[[ DATA UNDER STUDY, beginning ]]

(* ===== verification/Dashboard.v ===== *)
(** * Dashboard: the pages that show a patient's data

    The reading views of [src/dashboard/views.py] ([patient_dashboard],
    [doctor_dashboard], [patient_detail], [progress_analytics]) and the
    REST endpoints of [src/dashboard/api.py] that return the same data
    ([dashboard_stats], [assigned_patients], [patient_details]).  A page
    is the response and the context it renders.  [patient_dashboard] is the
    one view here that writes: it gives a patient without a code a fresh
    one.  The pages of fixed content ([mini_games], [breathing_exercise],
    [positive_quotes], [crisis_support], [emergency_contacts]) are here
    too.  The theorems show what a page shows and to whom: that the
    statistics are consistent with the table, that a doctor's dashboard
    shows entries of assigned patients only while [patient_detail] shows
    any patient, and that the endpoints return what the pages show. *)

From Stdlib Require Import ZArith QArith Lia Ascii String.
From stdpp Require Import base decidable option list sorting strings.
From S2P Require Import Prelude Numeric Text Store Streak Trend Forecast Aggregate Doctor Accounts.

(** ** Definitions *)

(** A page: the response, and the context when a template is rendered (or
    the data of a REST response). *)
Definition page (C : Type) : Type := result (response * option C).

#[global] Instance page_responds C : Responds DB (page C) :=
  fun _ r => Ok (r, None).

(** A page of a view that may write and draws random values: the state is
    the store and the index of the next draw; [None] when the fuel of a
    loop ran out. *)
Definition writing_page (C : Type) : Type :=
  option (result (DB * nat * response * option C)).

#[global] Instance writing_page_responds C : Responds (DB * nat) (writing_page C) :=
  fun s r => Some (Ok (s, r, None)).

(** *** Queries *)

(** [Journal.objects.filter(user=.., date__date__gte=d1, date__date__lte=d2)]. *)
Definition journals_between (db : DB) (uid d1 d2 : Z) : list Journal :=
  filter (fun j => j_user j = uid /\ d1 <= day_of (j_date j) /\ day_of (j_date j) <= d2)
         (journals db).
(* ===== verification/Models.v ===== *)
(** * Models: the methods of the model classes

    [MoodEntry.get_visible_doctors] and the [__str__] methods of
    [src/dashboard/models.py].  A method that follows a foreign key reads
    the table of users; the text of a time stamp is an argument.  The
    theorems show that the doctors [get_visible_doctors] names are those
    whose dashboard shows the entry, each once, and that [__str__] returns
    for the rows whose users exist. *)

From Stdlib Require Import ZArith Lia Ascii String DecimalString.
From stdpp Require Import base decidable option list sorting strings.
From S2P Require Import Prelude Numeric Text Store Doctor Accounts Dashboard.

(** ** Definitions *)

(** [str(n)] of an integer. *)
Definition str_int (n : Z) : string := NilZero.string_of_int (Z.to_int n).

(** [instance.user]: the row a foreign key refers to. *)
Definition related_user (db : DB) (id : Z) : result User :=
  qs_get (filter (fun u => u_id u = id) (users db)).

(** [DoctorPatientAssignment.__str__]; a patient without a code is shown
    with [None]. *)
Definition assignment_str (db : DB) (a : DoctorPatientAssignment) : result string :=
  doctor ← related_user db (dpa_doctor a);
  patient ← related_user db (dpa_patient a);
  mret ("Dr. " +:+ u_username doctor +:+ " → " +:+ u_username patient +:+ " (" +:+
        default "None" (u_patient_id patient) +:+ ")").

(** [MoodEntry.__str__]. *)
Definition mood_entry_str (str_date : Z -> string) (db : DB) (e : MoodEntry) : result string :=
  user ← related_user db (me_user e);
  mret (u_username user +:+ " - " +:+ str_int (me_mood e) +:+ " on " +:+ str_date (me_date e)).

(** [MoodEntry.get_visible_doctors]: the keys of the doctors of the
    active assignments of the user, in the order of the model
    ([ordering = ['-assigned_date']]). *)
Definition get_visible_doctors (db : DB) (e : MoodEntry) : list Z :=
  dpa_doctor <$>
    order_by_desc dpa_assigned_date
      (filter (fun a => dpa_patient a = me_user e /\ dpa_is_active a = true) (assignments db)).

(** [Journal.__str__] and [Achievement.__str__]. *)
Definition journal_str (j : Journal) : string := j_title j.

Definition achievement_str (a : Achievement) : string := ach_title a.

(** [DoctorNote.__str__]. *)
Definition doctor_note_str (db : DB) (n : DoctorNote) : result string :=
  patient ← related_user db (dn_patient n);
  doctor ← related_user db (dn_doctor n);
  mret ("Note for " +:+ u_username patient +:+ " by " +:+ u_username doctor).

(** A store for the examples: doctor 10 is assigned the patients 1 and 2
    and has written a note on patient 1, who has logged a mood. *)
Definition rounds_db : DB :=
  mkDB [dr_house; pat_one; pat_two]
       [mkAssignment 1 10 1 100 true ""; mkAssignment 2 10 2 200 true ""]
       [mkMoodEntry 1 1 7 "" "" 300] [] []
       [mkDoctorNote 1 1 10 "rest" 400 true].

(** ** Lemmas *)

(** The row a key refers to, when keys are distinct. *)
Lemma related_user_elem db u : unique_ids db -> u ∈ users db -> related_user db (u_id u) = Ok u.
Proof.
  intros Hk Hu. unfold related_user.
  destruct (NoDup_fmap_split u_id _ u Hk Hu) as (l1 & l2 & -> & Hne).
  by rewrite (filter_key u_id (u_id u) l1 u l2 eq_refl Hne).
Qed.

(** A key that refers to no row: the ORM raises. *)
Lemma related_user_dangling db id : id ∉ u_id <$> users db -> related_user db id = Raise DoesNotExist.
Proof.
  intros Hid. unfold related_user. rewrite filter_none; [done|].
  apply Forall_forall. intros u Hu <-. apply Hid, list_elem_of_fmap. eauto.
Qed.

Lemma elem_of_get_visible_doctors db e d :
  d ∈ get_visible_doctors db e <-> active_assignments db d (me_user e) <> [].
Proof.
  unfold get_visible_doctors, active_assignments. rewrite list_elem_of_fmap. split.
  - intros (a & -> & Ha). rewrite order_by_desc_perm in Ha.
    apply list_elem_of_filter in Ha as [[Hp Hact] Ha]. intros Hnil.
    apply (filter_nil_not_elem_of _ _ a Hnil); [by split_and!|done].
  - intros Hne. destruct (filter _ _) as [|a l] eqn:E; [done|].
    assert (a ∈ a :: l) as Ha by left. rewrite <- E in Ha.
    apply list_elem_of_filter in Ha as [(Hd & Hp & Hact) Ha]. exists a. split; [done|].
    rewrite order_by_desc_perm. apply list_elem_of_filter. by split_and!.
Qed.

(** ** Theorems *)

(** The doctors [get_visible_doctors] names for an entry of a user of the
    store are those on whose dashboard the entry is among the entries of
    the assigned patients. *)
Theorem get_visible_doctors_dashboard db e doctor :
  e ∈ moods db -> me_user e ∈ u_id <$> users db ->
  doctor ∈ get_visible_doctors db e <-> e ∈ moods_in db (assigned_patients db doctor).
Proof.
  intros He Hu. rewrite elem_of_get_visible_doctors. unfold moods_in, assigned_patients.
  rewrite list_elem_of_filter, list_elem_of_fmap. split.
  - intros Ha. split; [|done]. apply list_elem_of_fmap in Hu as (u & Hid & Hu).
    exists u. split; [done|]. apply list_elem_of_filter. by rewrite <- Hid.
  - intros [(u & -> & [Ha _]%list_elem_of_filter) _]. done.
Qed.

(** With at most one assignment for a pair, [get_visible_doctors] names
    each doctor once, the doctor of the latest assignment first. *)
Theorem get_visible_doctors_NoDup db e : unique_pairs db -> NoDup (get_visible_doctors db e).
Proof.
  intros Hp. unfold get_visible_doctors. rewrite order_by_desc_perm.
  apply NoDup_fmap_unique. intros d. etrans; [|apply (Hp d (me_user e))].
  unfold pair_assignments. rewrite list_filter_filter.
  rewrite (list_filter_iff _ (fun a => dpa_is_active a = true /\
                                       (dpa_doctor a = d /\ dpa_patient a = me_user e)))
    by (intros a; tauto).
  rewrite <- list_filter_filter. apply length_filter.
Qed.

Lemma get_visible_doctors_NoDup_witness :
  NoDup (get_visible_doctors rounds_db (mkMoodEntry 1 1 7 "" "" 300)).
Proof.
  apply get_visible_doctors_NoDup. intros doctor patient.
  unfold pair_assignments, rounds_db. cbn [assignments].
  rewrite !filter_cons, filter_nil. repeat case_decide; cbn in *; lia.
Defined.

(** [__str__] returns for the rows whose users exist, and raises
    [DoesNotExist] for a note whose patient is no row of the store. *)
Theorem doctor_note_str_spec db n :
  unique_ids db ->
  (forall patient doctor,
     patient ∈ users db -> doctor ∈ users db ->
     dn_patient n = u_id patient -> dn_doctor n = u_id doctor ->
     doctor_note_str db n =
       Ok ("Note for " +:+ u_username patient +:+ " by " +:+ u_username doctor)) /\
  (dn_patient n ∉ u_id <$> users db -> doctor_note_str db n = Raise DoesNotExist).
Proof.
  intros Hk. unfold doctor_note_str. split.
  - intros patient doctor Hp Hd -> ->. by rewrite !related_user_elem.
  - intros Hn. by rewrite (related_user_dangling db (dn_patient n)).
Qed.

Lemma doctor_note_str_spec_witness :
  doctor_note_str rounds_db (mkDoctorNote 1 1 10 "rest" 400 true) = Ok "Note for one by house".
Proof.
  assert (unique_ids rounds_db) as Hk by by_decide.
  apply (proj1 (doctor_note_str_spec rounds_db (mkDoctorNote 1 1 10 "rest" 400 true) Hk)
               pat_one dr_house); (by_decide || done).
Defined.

[[ DATA UNDER STUDY, end ]]

* **EXERCISE REQUIREMENTS**:
Take the entries above and return only the lines from the one with "u_username doctor +:+" to the one with "active assignments of", both included, unchanged.

* **WRITTEN SOLUTION**:
  mret ("Dr. " +:+ u_username doctor +:+ " → " +:+ u_username patient +:+ " (" +:+
        default "None" (u_patient_id patient) +:+ ")").

(** [MoodEntry.__str__]. *)
Definition mood_entry_str (str_date : Z -> string) (db : DB) (e : MoodEntry) : result string :=
  user ← related_user db (me_user e);
  mret (u_username user +:+ " - " +:+ str_int (me_mood e) +:+ " on " +:+ str_date (me_date e)).

(** [MoodEntry.get_visible_doctors]: the keys of the doctors of the
    active assignments of the user, in the order of the model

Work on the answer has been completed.